The assassination plunged the country’s political system into its worst crisis since 1928, when the slaying of Mexico’s last military strongman led to the PRI’s creation. And while it may not shatter his party, the death of Colosio, 44, was only the latest in a series of blows to the government of President Carlos Salinas de Gortari, which has attracted billions of dollars in foreign investment to Mexico by liberalizing the economy and pitching the country as a fast-modernizing bastion of stability. Since January, that image has been tarnished by a peasant uprising in the southern state of Chiapas, the threat of a renegade presidential bid by the government’s representative to peace talks with the rebels and the unsolved kidnapping this month of one of the country’s most powerful financiers. But none of those setbacks matched the assassination’s impact on Mexicans-and on Americans, their new partners under the North American Free Trade Agreement. “All the stability we used to take for granted in Mexico feels at risk now,” said Porfirio Perez, 61, as he waited to see Colosio’s casket carried out of the PRI headquarters. “I’ve never known this feeling that everything was out of control.”
Mexico and the United States both hurried to head off the most predictable backlash-the sudden flight of capital that could destabilize the Mexican economy. Salinas ordered the Mexico City Stock Exchange, banks and exchange houses to close for a day. And even as Colosio’s body lay in state, Mexican officials called foreign banks and brokerage houses to announce that they would use foreign-currency reserves to protect against a run on the peso. President Bill Clinton, too, took the offensive. ,,we think that the country’s institutions are fundamentally strong," he declared. The Federal Reserve Bank and U.S. Treasury jointly made $6 billion available, pledging “continued strong U.S. support for Mexico’s economic policies.” And perhaps not coincidentally, Mexico was admitted to the Organization for Economic Cooperation and Development, a club of some of the world’s richest nations.

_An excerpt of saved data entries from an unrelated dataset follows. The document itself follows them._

(* ===== verification/Control.v ===== *)
(** * The management protocol of a board (mgmt_protocol/bitaxe_raw)

    I2C, GPIO and LED operations travel as packets over a serial line: the formats and
    the codec of mod.rs, the request-response channel of channel.rs, and the
    operations of i2c.rs, gpio.rs, led.rs, system.rs and version.rs.  The stream of
    decoded responses is tokio-util's: what it yields is an outcome of the await. *)
From stdpp Require Import base numbers list.
From Stdlib Require Import ZArith Lia SpecFloat.
From S2P Require Import Prelude Float Text Effects.
#[local] Open Scope eff_scope.

(** Kinds of [io::Error]; an error of the serial port itself is [Port]. *)
Inductive io_error := InvalidData | TimedOut | UnexpectedEof | OtherIo | Port.

(** ** Packets *)
Inductive ResponseFormat := V0 | V1.
Definition STATUS_OK : Z := 0.

Module Page.
Inductive t := I2C | GPIO | ADC | LED | System.
Definition as_u8 (p : t) : Z :=
  match p with I2C => 0x05 | GPIO => 0x06 | ADC => 0x07 | LED => 0x08 | System => 0x09 end.
End Page.

Module I2CCommand.
Inductive t := SetFrequency | Write | Read | WriteRead.
Definition as_u8 (c : t) : Z :=
  match c with SetFrequency => 0x10 | Write => 0x20 | Read => 0x30 | WriteRead => 0x40 end.
End I2CCommand.

Definition LEDCommand_SetRGB : Z := 0x10.
Definition ADCCommand_ReadVDD : Z := 0x50.

Module ErrorCode.
Inductive t := Timeout | InvalidCommand | BufferOverflow | Custom.
Definition as_u8 (c : t) : Z :=
  match c with Timeout => 0x10 | InvalidCommand => 0x11 | BufferOverflow => 0x12 | Custom => 0xff end.
Definition try_from (value : Z) : result Z t :=
  if value =? as_u8 Timeout then Ok Timeout
  else if value =? as_u8 InvalidCommand then Ok InvalidCommand
  else if value =? as_u8 BufferOverflow then Ok BufferOverflow
  else if value =? as_u8 Custom then Ok Custom
  else Err value.
#[global] Instance eq_dec : EqDecision t.
Proof. solve_decision. Defined.
End ErrorCode.

Module Packet.
Record t := Mk { id : Z; bus : Z; page : Page.t; command : Z; data : list Z }.

Definition new (page : Page.t) (command : Z) (data : list Z) : t := Mk 0 0 page command data.
Definition with_id (p : t) (id : Z) : t := Mk id (bus p) (page p) (command p) (data p).

(** The length is cast to 16 bits. *)
Definition encode (p : t) : list Z :=
  le_bytes 2 (wrap 16 (6 + Z.of_nat (length (data p)))) ++
  [id p; bus p; Page.as_u8 (page p); command p] ++ data p.
End Packet.

Module Response.
(** A message is its text, in UTF-8. *)
Record ResponseError := MkError { code : ErrorCode.t; message : option (list Z) }.
Record t := Mk { id : Z; data : list Z; error : option ResponseError }.

Definition is_error (r : t) : bool := match error r with Some _ => true | None => false end.

Definition parse_v0 (bytes : list Z) : result io_error t :=
  match bytes with
  | [] => Err InvalidData
  | id :: data => Ok (Mk id data None)
  end.

Definition parse_v1 (bytes : list Z) : result io_error t :=
  match bytes with
  | id :: status :: payload =>
      if status =? STATUS_OK then Ok (Mk id payload None)
      else
        match ErrorCode.try_from status with
        | Err _ => Err InvalidData
        | Ok code =>
            let message :=
              if bool_decide (code = ErrorCode.Custom) && negb (length payload =? 0)%nat
              then Some (from_utf8_lossy payload) else None in
            Ok (Mk id [] (Some (MkError code message)))
        end
  | _ => Err InvalidData
  end.
End Response.

(** ** The codec *)
Module ControlCodec.
Definition max_length : Z := 4096.

(** The result and what stays in the buffer; [None] is the panic of a slice that
    starts beyond its end. *)
Definition decode (format : ResponseFormat) (src : list Z) :
    option (result io_error (option Response.t) * list Z) :=
  match src with
  | b0 :: b1 :: _ =>
      let length_field := from_le [b0; b1] in
      let total_packet_size := match format with V0 => 2 + 1 + length_field | V1 => length_field end in
      if max_length <? total_packet_size then Some (Err InvalidData, src)
      else if Z.of_nat (length src) <? total_packet_size then Some (Ok None, src)
      else
        let packet_data := take (Z.to_nat total_packet_size) src in
        let src := drop (Z.to_nat total_packet_size) src in
        if (length packet_data <? 2)%nat then None
        else
          let response_data := drop 2 packet_data in
          match (match format with V0 => Response.parse_v0 response_data | V1 => Response.parse_v1 response_data end) with
          | Ok r => Some (Ok (Some r), src)
          | Err e => Some (Err e, src)
          end
  | _ => Some (Ok None, src)
  end.

Definition encode (item : Packet.t) (dst : list Z) : result io_error (list Z) :=
  let encoded := Packet.encode item in
  if max_length <? Z.of_nat (length encoded) then Err InvalidData else Ok (dst ++ encoded).
End ControlCodec.

(** ** The channel *)

(** How its awaits end: a frame is taken by the port or not, the stream of responses
    yields an item or ends, the second allowed for the answer is over. *)
Inductive reply :=
| Written
| NotWritten
| Next (item : option (result io_error Response.t))
| Elapsed.

Module ControlChannel.
Record t := Mk { next_id : Z }.
Definition new : t := Mk 0.

(** What goes out on the port: the bytes of a frame. *)
Abbreviation M := (Effects.M t reply (list Z)).

(** [inner.writer.send(packet)]. *)
Definition write (packet : Packet.t) : M io_error unit :=
  match ControlCodec.encode packet [] with
  | Err e => raise e
  | Ok frame =>
      act frame ;!
      await (fun r => match r with
        | Written => Some (ret tt)
        | NotWritten => Some (raise Port)
        | _ => None
        end)
  end.

(** The next packet id. *)
Definition take_id : M io_error Z :=
  do! c := get in put (Mk (wrap 8 (next_id c + 1))) ;! ret (next_id c).

Definition send_packet (packet : Packet.t) : M io_error Response.t :=
  do! expected_id := take_id in
  write (Packet.with_id packet expected_id) ;!
  do! response := timeout TimedOut (await (fun r => match r with
    | Next (Some (Ok resp)) =>
        Some (if negb (Response.id resp =? expected_id) then raise InvalidData else ret resp)
    | Next (Some (Err e)) => Some (raise e)
    | Next None => Some (raise UnexpectedEof)
    | Elapsed => Some cut
    | _ => None
    end)) in
  match Response.error response with
  | Some _ => raise OtherIo
  | None => ret response
  end.

Definition send_packet_no_reply (packet : Packet.t) : M io_error unit :=
  do! id := take_id in write (Packet.with_id packet id).
End ControlChannel.

(** ** The operations *)
Inductive HwError := Io (e : io_error) | I2cOther | InvalidParameter.
Import ControlChannel.

Module BitaxeRawI2c.
Definition request (command : I2CCommand.t) (data : list Z) : M HwError Response.t :=
  map_err (fun _ => I2cOther) (send_packet (Packet.new Page.I2C (I2CCommand.as_u8 command) data)).

(** The answer must have the length of the buffer it fills. *)
Definition fill (n : nat) (response : Response.t) : M HwError (list Z) :=
  if negb (length (Response.data response) =? n)%nat then raise I2cOther
  else ret (Response.data response).

Definition write (addr : Z) (data : list Z) : M HwError unit :=
  request I2CCommand.Write ([addr] ++ data) ;! ret tt.
Definition read (addr : Z) (n : nat) : M HwError (list Z) :=
  do! response := request I2CCommand.Read [addr; wrap 8 (Z.of_nat n)] in fill n response.
Definition write_read (addr : Z) (data : list Z) (n : nat) : M HwError (list Z) :=
  do! response := request I2CCommand.WriteRead ([addr] ++ data ++ [wrap 8 (Z.of_nat n)]) in fill n response.
Definition set_frequency (hz : Z) : M HwError unit :=
  request I2CCommand.SetFrequency (le_bytes 4 hz) ;! ret tt.
End BitaxeRawI2c.

Module BitaxeRawGpioPin.
Inductive PinValue := Low | High.
Definition value_of_bool (b : bool) : PinValue := if b then High else Low.
Definition bool_of_value (v : PinValue) : bool := match v with High => true | Low => false end.

Definition write (number : Z) (value : PinValue) : M HwError unit :=
  map_err Io (send_packet (Packet.new Page.GPIO number [if bool_of_value value then 1 else 0])) ;! ret tt.
Definition read (number : Z) : M HwError PinValue :=
  do! response := map_err Io (send_packet (Packet.new Page.GPIO number [])) in
  match Response.data response with
  | [b] => ret (if negb (b =? 0) then High else Low)
  | _ => raise InvalidParameter
  end.
End BitaxeRawGpioPin.

Module BitaxeRawLed.
Record RgbColor := Rgb { r : Z; g : Z; b : Z }.
Definition BLACK : RgbColor := Rgb 0 0 0.

Definition scale (value : Z) (brightness : float) : Z :=
  f_round_to_uint 8 (f_mul f32 (f_of_Z f32 value) brightness).
(** [brightness.clamp(0.0, 1.0)]. *)
Definition clamp_unit (x : float) : float :=
  let zero := f_of_Z f32 0 in
  let one := f_of_Z f32 1 in
  let x := if f_lt x zero then zero else x in
  if f_lt one x then one else x.

Definition set (color : RgbColor) (brightness : float) : M HwError unit :=
  let brightness := clamp_unit brightness in
  map_err Io (send_packet (Packet.new Page.LED LEDCommand_SetRGB
    [scale (r color) brightness; scale (g color) brightness; scale (b color) brightness])) ;!
  ret tt.
Definition off : M HwError unit := set BLACK (f_of_Z f32 0).
End BitaxeRawLed.

Definition reboot : M io_error unit :=
  send_packet_no_reply (Packet.new Page.System 0x01 [0xDE; 0xAD; 0xBE; 0xEF]).
Definition reboot_to_bootloader : M io_error unit :=
  send_packet_no_reply (Packet.new Page.System 0x02 [0xB0; 0x07; 0x10; 0xAD]).

Module DeviceVersion.
Record t := Mk { hardware : Z; firmware_minor : Z; firmware_patch : Z }.
Definition from_bcd (bcd : Z) : t :=
  Mk (wrap 8 (Z.shiftr bcd 8)) (Z.land (Z.shiftr bcd 4) 0x0F) (Z.land bcd 0x0F).
End DeviceVersion.

Example version_0510 : DeviceVersion.from_bcd 0x0510 = DeviceVersion.Mk 5 1 0.
Proof. reflexivity. Qed.
Example scale_half : map (fun v => BitaxeRawLed.scale v (f_lit f32 1 2)) [255; 128; 0] = [128; 64; 0].
Proof. vm_compute. reflexivity. Qed.
Example error_response : Response.parse_v1 [0x42; 0xff; 98; 97; 100] =
  Ok (Response.Mk 0x42 [] (Some (Response.MkError ErrorCode.Custom (Some [98; 97; 100])))).
Proof. reflexivity. Qed.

The crisis management worked. The Mexican stock market took only a minor dip, and the peso lost less than 1 percent of its value. But the official show of confidence masked deep concern about the long-term aftershocks. Indeed, the assassination disrupted Mexico’s economic plans. This year its central bank had been expected to gradually devalue the peso in order to reduce the high interest rates that have brought in foreign capital but held down Mexican business. Colosio’s most potent opponent, Cuauhtemoc Cardenas, has scored heavily among voters by pointing out that Mexico’s poor have grown even poorer under Salinas’s vaunted economic reforms. Now the need to keep the peso strong all but ensures that new jobs will be scarce. Salinas must abandon his hopes of alleviating poverty by improving chances for the average worker.
Finding a new candidate may be even more frustrating. Party leaders want to move quickly to avoid looking weak, but Salinas is hobbled by a rule disqualifying politicians who have served in government within six months of the election. That eliminates all cabinet members, including the powerful Finance Minister Pedro Aspe. The business community’s choice, former budget and education secretary Ernesto Zedillo, is considered such a bland political neophyte that he might lose the election. Salinas is so weak now that he may not be able to name a successor on his own, and there is no obvious consensus candidate. Even before the assassination, the Chiapas uprising had split the PRI. Its progressive wing has argued that Mexican society is under siege because Salinas has been too halfhearted about democratic reform. But hard-liners-known as los dinosauros-accuse Salinas of knuckling under to terror in his handling of the Chiapas crisis. They bitterly oppose a series of pending reforms that would make it far harder for the PRI machine to steal elections. Colosio had been campaigning on a pledge to work for greater social justice and political reform, but his death may have strengthened the hand of the hardliners. One such sign is that former interior minister Fernando Gutierrez, who has repeatedly warned Salinas about the dangers of reform, was touted as another possible successor.
The deepest fear of U.S. diplomats is that the Mexican security establishment, supported by PRI dinosauros, will use the assassination as the pretext for a campaign of repression. “I do worry about a backlash from the right-a campaign of selective terrorism,” said author Carlos Monsivais. Warns Marieclaire Acosta, president of the independent Mexican Commission for the Defense and Promotion of Human Rights: “This could become a right-wing horror.”
Unanswered questions about the assassination fueled fears of more violence. Authorities identified the gunman as Mario Aburto Martinez, a 23-year-old mechanic who lived near the shooting scene. They insisted that he acted alone. A high-level government official said investigators found a notebook of Aburto’s containing strange drawings of his soul entering Colosio’s body and writing that indicated he had planned such a killing for five years. Still, many Mexicans were already convinced that the gunman was part of a wider conspiracy Such cynicism can only complicate the political salvage job facing the PRI’s next candidate, no matter who he is.